Our Name – Yeshiva University High School for Boys – MTA

Our Name

About Marsha Stern

Yeshiva University’s High School for Boys

was officially renamed The Marsha Stern Talmudical Academy – Yeshiva University High School for Boys in 1980 when Stanley E. Stern ’56YUHSB, Vice-Chairman of the Yeshiva University Board of Trustees, gave the school a major gift. In appreciation, Rabbi Dr. Norman Lamm, who was president of YU at the time, renamed the school in honor of Mr. Stern’s wife, Marsha a”h, who passed away in March of 1979.

Marsha Dane Stern had an abiding devotion for Jewish education. At the time he made the gift, Mr. Stern said of his late wife, “Marsha had a love and wonder of existence, a reverence for life, and a warmth and compassion for all mankind. She was devoted to her family and also to Jewish education in its truest and deepest sense.”

The Stern family itself has been staunch supporters of Yeshiva University. Marsha’s father-in-law, Max Stern, was a longtime vice-chairman and honorary chairman of the Board of Trustees at Yeshiva University, and founder of YU’s Stern College for Women. Marsha was a dedicated part of the Stern family and represented its enduring commitment to YU by being active in many organizations on its behalf. She helped chair Yeshiva University Women’s Organization functions and was an integral member of the Albert Einstein College of Medicine’s National Women’s Division. She was also very devoted to other Jewish and educational institutions, such as the Ramaz School, the UJA and Bonds, and The Jewish Center Sisterhood.

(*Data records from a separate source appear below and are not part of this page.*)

(* ===== verification/Gateway.v ===== *)
(** * Gateway: [get_exchange_client] of [backend/app/main.py]

    The module-level dict [exchange_clients] caches one ccxt client per
    [f"{user_id}:{exchange_name}"].  A hit returns the cached client and
    touches nothing else; a miss reads and decrypts the API keys, builds the
    client through [getattr(ccxt, exchange_name)] and caches it.  Entries are
    never removed or replaced. *)

From stdpp Require Import base gmap strings list.
From Stdlib Require Import QArith String Ascii.
From S2P Require Import Prelude Models World Database.
Open Scope string_scope.
Open Scope list_scope.

Definition client_key (user_id exchange_name : string) : string :=
  user_id +:+ ":" +:+ exchange_name.

(** The client [exchange_class({'apiKey': ..., 'secret': ..., 'enableRateLimit': True})]. *)
Definition make_client (exchange_name api_key api_secret : string) : Client :=
  {| cl_exchange := exchange_name; cl_apiKey := api_key; cl_secret := api_secret;
     cl_enableRateLimit := true |}.

Section Gateway.
Context `{Fernet} `{Ccxt}.

Definition get_exchange_client (user_id exchange_name : string) : M Client :=
  let key := client_key user_id exchange_name in
  cached <- gets (fun w => w_clients w !! key) ;;
  match cached with
  | Some client => ret client
  | None =>
      credentials <- get_exchange_api_key user_id exchange_name ;;
      match credentials with
      | None => raise (HTTPException 404 ("API keys not found for exchange " +:+ exchange_name))
      | Some (api_key, api_secret) =>
          if ccxt_has_exchange exchange_name then
            let client := make_client exchange_name api_key api_secret in
            modify (set_clients <[key:=client]>) ;;;
            ret client
          else
            raise (HTTPException 500 ("Error creating exchange client: module 'ccxt' has no attribute '"
                                      +:+ exchange_name +:+ "'"))
      end
  end.
End Gateway.

(** ** Keys of the cache *)

(** The f-string key is injective when the exchange name has no colon. *)
Lemma client_key_inj u1 e1 u2 e2 :
  str_has ":" e1 = false -> str_has ":" e2 = false ->
  client_key u1 e1 = client_key u2 e2 -> u1 = u2 /\ e1 = e2.
Proof. unfold client_key. apply sep_append_inj. Qed.

Lemma exchange_value_colon_free e : str_has ":" (exchange_value e) = false.
Proof. by destruct e. Qed.

Lemma exchange_value_inj e1 e2 : exchange_value e1 = exchange_value e2 -> e1 = e2.
Proof. destruct e1, e2; simpl; congruence. Qed.

(** For the exchanges of [ExchangeEnum], two users or two exchanges
    never share a cache entry: the key determines the user and the exchange,
    even for user ids that contain colons. *)
Lemma client_key_enum_inj u1 e1 u2 e2 :
  client_key u1 (exchange_value e1) = client_key u2 (exchange_value e2) -> u1 = u2 /\ e1 = e2.
Proof.
  intros Hk. apply client_key_inj in Hk as [-> He]; [|apply exchange_value_colon_free..].
  split; [done|]. by apply exchange_value_inj.
Qed.

(** ** Behaviour of [get_exchange_client] *)

Section GatewayFacts.
Context `{Fernet} `{Ccxt}.

(** C7: a cache hit returns the cached client and changes nothing: the
    vault is not read. *)
Theorem get_exchange_client_hit u e w c :
  w_clients w !! client_key u e = Some c ->
  get_exchange_client u e w = (Ok c, w).
Proof. intros Hc. unfold get_exchange_client, bind, gets. simpl. by rewrite Hc. Qed.

(** A miss with stored keys of a ccxt exchange builds the client from the
    decrypted keys and caches it under the key. *)
Lemma get_exchange_client_miss u e w a s ka ks :
  w_clients w !! client_key u e = None ->
  w_redis w !! creds_key u e = Some (SCreds a s) ->
  fernet_decrypt (w_encryption_key w) a = Some ka ->
  fernet_decrypt (w_encryption_key w) s = Some ks ->
  ccxt_has_exchange e = true ->
  get_exchange_client u e w =
    (Ok (make_client e ka ks),
     set_clients <[client_key u e := make_client e ka ks]> w).
Proof.
  intros Hc Hk Ha Hs Hx. unfold get_exchange_client.
  rewrite (run_bind_ok _ _ w None w) by (unfold gets; simpl; by rewrite Hc).
  rewrite (run_bind_ok _ _ w (Some (ka, ks)) w) by (by eapply get_exchange_api_key_present).
  by rewrite Hx.
Qed.

(** A miss without stored keys raises the 404 and changes nothing. *)
Lemma get_exchange_client_no_keys u e w :
  w_clients w !! client_key u e = None ->
  w_redis w !! creds_key u e = None ->
  get_exchange_client u e w =
    (Raise (HTTPException 404 ("API keys not found for exchange " +:+ e)), w).
Proof.
  intros Hc Hk. unfold get_exchange_client.
  rewrite (run_bind_ok _ _ w None w) by (unfold gets; simpl; by rewrite Hc).
  by rewrite (run_bind_ok _ _ w None w) by (by apply get_exchange_api_key_absent).
Qed.
End GatewayFacts.

Section Revocation.
Context `{Fernet} `{Ccxt}.

(** C8: deleting the API keys of an exchange does not revoke the cached
    client: [remove_api_key] never touches [exchange_clients], so alerts
    keep trading with the deleted keys. *)
Theorem cached_client_survives_key_deletion u e w c :
  w_clients w !! client_key u e = Some c ->
  fst ((delete_exchange_api_key u e ;;; get_exchange_client u e) w) = Ok c.
Proof.
  intros Hc. rewrite (run_bind_ok _ _ _ _ _ (delete_exchange_api_key_run u e w)).
  by rewrite (get_exchange_client_hit _ _ _ c).
Qed.
End Revocation.

Section GatewayFrames.
Context `{Fernet} `{Ccxt}.

Lemma get_exchange_client_store_kept u e : within store_kept (get_exchange_client u e).
Proof. unfold get_exchange_client. frame_solve. Qed.
End GatewayFrames.

#[export] Hint Resolve get_exchange_client_store_kept : frame.

(** ** Examples *)

Definition cached_world : World :=
  set_clients <[client_key "u1" "binance" := demo_client]>
    (set_redis <[creds_key "u1" "binance" := SCreds "kKEY" "kSECRET"]> empty_world).

Section GatewayExamples.
#[local] Existing Instances demo_fernet demo_ccxt.

Lemma get_exchange_client_hit_witness :
  get_exchange_client "u1" "binance" cached_world = (Ok demo_client, cached_world).
Proof. apply get_exchange_client_hit. reflexivity. Defined.

Lemma cached_client_survives_key_deletion_witness :
  fst ((delete_exchange_api_key "u1" "binance" ;;; get_exchange_client "u1" "binance") cached_world)
  = Ok demo_client.
Proof. apply cached_client_survives_key_deletion. reflexivity. Defined.
End GatewayExamples.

She had a deep and abiding love for Israel and, despite a five-year battle with serious illness, never lost her faith or became despondent over her situation. Mindella Lamm, Rabbi Lamm’s wife, was one of Marsha’s close friends and, in a hesped at Marsha’s funeral, called her the epitome of an Eshet Chayil, a wife of valor and great strength. Said Lamm, “She brought to her life brightness and verve, creativity and innovation, insight and the capacity to think in big terms and on a grand scale. It was because of this strong-as-steel quality that she loved life powerfully and took its brevity so bravely. In her typical no-nonsense way, she took a philosophical approach: no one’s life is unlimited anyway, so whether you are granted more years or less years, you might as well live them fully, get the most out of life, throw yourself into things. She acted according to the Hasidic formula: whatever you are doing, do it with all your heart and all your strength.”

Most of all, she was a devoted wife and mother to her children: Caroline, Douglas, Deborah and Julie. Mrs. Lamm made it a point to speak to them in her hesped of Marsha’s about how deeply their mother wanted them to continue their Jewish education and learn, understand and appreciate what it is to be a Jew.

Since its establishment in 1916 as the nation’s first high school founded under Jewish auspices, MTA has succeeded in educating thousands of young men to become leaders, scholars, professionals, and leaders in their Jewish communities. We are proud to have our school, and the young men it educates each year, associated with such a fine and respected woman as Marsha Stern, a”h. We hope that her family, in turn, continues to be proud of our school’s legacy.